Given records
(** * Arena: a shallow embedding of the fighter classes and of the tick

    The development follows the TypeScript sources:
    - [classes/Fighter.ts]            (abstract class [Fighter]),
    - [classes/fighters/Heavy.ts], [Base.ts], [Archer.ts],
    - [components/HelloWorld.vue]     ([checkCollisionWithWall],
      [checkAndIncreaseStrength], [updatePhysics]).

    Modelling choices.
    - A JavaScript [number] is a real number ([R]): the IEEE-754 rounding of
      the arithmetic is idealised away, [Math.sqrt], [Math.cos], [Math.sin],
      [Math.floor], [Math.max], [Math.min], [Math.abs] are the functions of
      the real-number library.  Counters that the code only increments by one
      and resets ([regenTimer], [shieldCharge]) are natural numbers.
      Rounding matters where the code compares a distance with the very
      value a previous step aimed at (the push out of a wall, the separation
      of two fighters): computed in the reals the push lands exactly on the
      sum of the radii, in binary64 it can fall short of it by a rounding
      error.  Module [Binary64] repeats these two computations on binary64
      numbers; the properties stated for the code do not rely on the exact
      landing.
    - JavaScript's [/] never throws; a zero denominator yields [NaN] or an
      infinity that would poison every later position.  The embedding makes
      that outcome visible: [a / b] is the partial operation [div], which
      fails ([None]) on a zero denominator, and every function that divides
      lives in the option monad.
    - [Math.random()] is an input of the tick (four draws per tick).
    - Each call of [takeDamage] made by the tick is recorded in a ghost log
      ([Hit]), so that "damage was applied" can be stated. *)

From Stdlib Require Import Floats.
From Stdlib Require Import Reals Lra Lia ZArith List Bool String.
Import ListNotations.
Close Scope float_scope.
Open Scope R_scope.

(** ** Numbers *)

Definition ltb (a b : R) : bool := if Rlt_dec a b then true else false.
Definition gtb (a b : R) : bool := ltb b a.
Definition leb (a b : R) : bool := if Rle_dec a b then true else false.
Definition eqb (a b : R) : bool := if Req_dec_T a b then true else false.

Definition Math_floor (v : R) : R := IZR (Zfloor v).

(** [a / b] of the source; fails when the denominator is zero. *)
Definition div (a b : R) : option R :=
  if Req_dec_T b 0 then None else Some (a / b).

Definition bind {A B : Type} (m : option A) (k : A -> option B) : option B :=
  match m with
  | Some a => k a
  | None => None
  end.

Notation "v <- m ;; k" := (bind m (fun v => k))
  (at level 61, m at next level, right associativity).
Notation "' pat <- m ;; k" :=
  (bind m (fun v => match v with pat => k end))
  (at level 61, pat pattern, m at next level, right associativity).

(** ** Data model *)

Record FighterConfig := mkConfig {
  cfg_x : R;
  cfg_y : R;
  cfg_color : string;
  cfg_name : string
}.

Module Bullet.
Record t := mk {
  x : R;
  y : R;
  vx : R;
  vy : R;
  damage : R;
  active : bool
}.
End Bullet.

(** Private state of [HeavyFighter].  [squareSize], [squareDistance] and
    [squareRotationSpeed] are never assigned after their initialisers and are
    constants below. *)
Record HeavyState := mkHeavy {
  squareRotation : R;
  shieldCharge : nat;
  hasShield : bool
}.

(** State of [ArcherFighter]; [shootRotationSpeed], [shootCooldownMax],
    [bulletSpeed] and [bulletRadius] are never assigned and are constants. *)
Record ArcherState := mkArcher {
  bullets : list Bullet.t;
  shootAngle : R;
  shootCooldown : R
}.

(** The concrete class of a fighter, with the fields the subclass adds. *)
Inductive Variant :=
| BaseV (regenTimer : nat)
| HeavyV (h : HeavyState)
| ArcherV (a : ArcherState).

Module Fighter.

Record t := mk {
  x : R;
  y : R;
  vx : R;
  vy : R;
  hp : R;
  maxHp : R;
  strength : R;
  radius : R;
  color : string;
  name : string;
  dealsBodyDamage : bool;
  variant : Variant
}.

Definition with_pos (f : t) (x' y' : R) : t :=
  mk x' y' (vx f) (vy f) (hp f) (maxHp f) (strength f) (radius f)
     (color f) (name f) (dealsBodyDamage f) (variant f).

Definition with_vel (f : t) (vx' vy' : R) : t :=
  mk (x f) (y f) vx' vy' (hp f) (maxHp f) (strength f) (radius f)
     (color f) (name f) (dealsBodyDamage f) (variant f).

Definition with_hp (f : t) (hp' : R) : t :=
  mk (x f) (y f) (vx f) (vy f) hp' (maxHp f) (strength f) (radius f)
     (color f) (name f) (dealsBodyDamage f) (variant f).

Definition with_strength (f : t) (s' : R) : t :=
  mk (x f) (y f) (vx f) (vy f) (hp f) (maxHp f) s' (radius f)
     (color f) (name f) (dealsBodyDamage f) (variant f).

Definition with_variant (f : t) (v' : Variant) : t :=
  mk (x f) (y f) (vx f) (vy f) (hp f) (maxHp f) (strength f) (radius f)
     (color f) (name f) (dealsBodyDamage f) v'.

(** The abstract properties, given by each subclass. *)
Definition speedMultiplier (f : t) : R :=
  match variant f with
  | BaseV _ => 1.0
  | HeavyV _ => 0.7
  | ArcherV _ => 1.2
  end.

Definition strengthGainRate (f : t) : R :=
  match variant f with
  | BaseV _ => 1
  | HeavyV _ => 2
  | ArcherV _ => 1
  end.

(** [constructor(config)]: the defaults, before the subclass overwrites
    them; [v] is the subclass state. *)
Definition create (config : FighterConfig) (v : Variant) : t :=
  mk (cfg_x config) (cfg_y config) 0 0 100 100 1 30
     (cfg_color config) (cfg_name config) true v.

Definition applyGravity (f : t) (centerX centerY gravityStrength : R)
  : option t :=
  let dx := centerX - x f in
  let dy := centerY - y f in
  let dist := sqrt (dx * dx + dy * dy) in
  if gtb dist 0 then
    ux <- div dx dist ;;
    uy <- div dy dist ;;
    Some (with_vel f
            (vx f + ux * gravityStrength * speedMultiplier f)
            (vy f + uy * gravityStrength * speedMultiplier f))
  else Some f.

Definition applyDamping (f : t) (damping : R) : t :=
  with_vel f (vx f * damping) (vy f * damping).

Definition updatePosition (f : t) : t :=
  with_pos f (x f + vx f) (y f + vy f).

Definition isInCenterZone (f : t) (centerX centerY : R) : bool :=
  let dx := x f - centerX in
  let dy := y f - centerY in
  let dist := sqrt (dx * dx + dy * dy) in
  ltb dist (radius f).

Definition gainStrength (f : t) : t :=
  with_strength f (strength f + strengthGainRate f).

(** [Fighter.takeDamage], the method the Base and Archer classes inherit. *)
Definition takeDamage (f : t) (damage : R) : t :=
  with_hp f (Rmax 0 (hp f - damage)).

Definition isAlive (f : t) : bool := gtb (hp f) 0.

Definition getDistanceTo (f other : t) : R :=
  let dx := x f - x other in
  let dy := y f - y other in
  sqrt (dx * dx + dy * dy).

End Fighter.

(** ** [HeavyFighter] *)

Module HeavyFighter.

Definition squareSize : R := 30.
Definition squareDistance : R := 60.
Definition squareRotationSpeed : R := 0.05.

Definition create (config : FighterConfig) : Fighter.t :=
  let f := Fighter.create config (HeavyV (mkHeavy 0 0 false)) in
  Fighter.mk (Fighter.x f) (Fighter.y f) (Fighter.vx f) (Fighter.vy f)
    250 250 2 50 (Fighter.color f) (Fighter.name f) false (Fighter.variant f).

(** Ground slam: push away from the centre. *)
Definition useSpecialAbility (f : Fighter.t) (centerX centerY : R)
  : option Fighter.t :=
  let dx := Fighter.x f - centerX in
  let dy := Fighter.y f - centerY in
  let dist := sqrt (dx * dx + dy * dy) in
  if ltb dist 100 && gtb dist 0 then
    ux <- div dx dist ;;
    uy <- div dy dist ;;
    Some (Fighter.with_vel f (Fighter.vx f + ux * 5) (Fighter.vy f + uy * 5))
  else Some f.

Definition passiveAbility (f : Fighter.t) (h : HeavyState)
  (centerX centerY : R) : Fighter.t :=
  let rot := squareRotation h + squareRotationSpeed in
  if Fighter.isInCenterZone f centerX centerY then
    let charge := S (shieldCharge h) in
    if (180 <=? charge)%nat && negb (hasShield h) then
      Fighter.with_variant f (HeavyV (mkHeavy rot 0 true))
    else
      Fighter.with_variant f (HeavyV (mkHeavy rot charge (hasShield h)))
  else
    Fighter.with_variant f
      (HeavyV (mkHeavy rot (shieldCharge h) (hasShield h))).

(** The override of [takeDamage]. *)
Definition takeDamage (f : Fighter.t) (h : HeavyState) (damage : R)
  : Fighter.t :=
  if hasShield h then
    let damage := Math_floor (damage * 0.5) in
    let f := Fighter.with_variant f
               (HeavyV (mkHeavy (squareRotation h) 0 false)) in
    Fighter.with_hp f (Rmax 0 (Fighter.hp f - damage))
  else
    Fighter.with_hp f (Rmax 0 (Fighter.hp f - damage)).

Directions for this task
Search the material above for the word "assigned", and return each line that holds it.

Result of the exercise
    [squareRotationSpeed] are never assigned after their initialisers and are
    [bulletSpeed] and [bulletRadius] are never assigned and are constants. *)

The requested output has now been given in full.